ヒーローはかわいい天使さま
「來実はおじさんの補助をしてあげて」
 道路には歩道専用がなく、通勤ラッシュで車の通りが激しかった。車だけじゃなく自転車やバイクにも気をつけながら歩く。

「來実ちゃんと松居のおじさんたち、なにしてるの?」
 コンビニの前に差しかかったときだった。広い駐車場に見覚えのある車が停まっていた。
 運転席から降りてきたのは碧維の兄、日向朱翔(あかと)だ。スーツ姿の彼は六つ上の社会人で、通勤前の朝ご飯なのか、手には食べかけのパンがある。

「朱翔くん、おは……、」
 カシャッと音がして振り向くと、碧維が朱翔に向かってスマホを構えていた。「撮るな!」とおどろく兄を無視して彼はスマホをポケットにしまうと、朱翔の車のトランクを開けた。
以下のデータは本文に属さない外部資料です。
Lemma devices_roundtrip_witness :
  query_adb_server (server_reply
    [mkLine (bs "R58M") (bs "      ") (bs "device") (bs " usb:1-1 product:a52");
     mkLine (bs "10.0.0.2:5555") (bs " ") (bs "offline") []]) =
  Ok [mkInfo (bs "R58M") Online; mkInfo (bs "10.0.0.2:5555") Offline].
Proof.
  rewrite devices_roundtrip; [by vm_compute| |by vm_compute].
  assert (Hall : forall l : bytes, forallb (fun b => (0 <=? b) && (b <? 0x80) && negb (blank b)) l = true ->
    ascii l /\ Forall (fun b => blank b = false) l).
  { intros l Hl. rewrite forallb_forall in Hl. split; apply Forall_forall; intros b Hb;
      apply list_elem_of_In, Hl in Hb; bool_to_prop; [lia|done]. }
  repeat constructor; try done; try (by apply Hall); try (by vm_compute); try lia.
Defined.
「兄貴、ちょうど良かった。おじさんとおばさんを病院まで送ってあげて、通り道だろ」
「病院?」と首を傾げる朱翔に、おじさんたちの事情を話す。彼は快く送迎を承けてくれた。

「來実ちゃん、碧維くん。ありがとう。気をつけて学校へ行ってらっしゃい」
 おばさんたちを乗せた朱翔の車を見送ってから、バス停へ向かって駆け出した。
 
 学校行きのバスはすでに来ていた。先に待っていた人たちが乗車していく。最後尾に並び、無事に乗車すると、空いている二人がけ座席に一緒に座った。

「危なかったぁ。間に合って良かったね」
 ふうっと息を吐き、汗を手の甲で拭いながら隣にいる碧維に話しかける。

「來実一人だったら絶対に、間に合ってなかった」
 じろりと睨まれた。

「……はい。碧維さまの仰るとおりです。一人で突っ走ってすみません。助けてくれてありがとうございます」
 深々と頭をさげた。

「勝手に走り出したから、迷子になるって心配かけたよね? ごめんね」
 思い立つとすぐに行動してしまうのは私の悪い癖だ。また迷惑かけたと落ち込んだ。すると、碧維が私の髪に触れてきて、おどろいて固まった。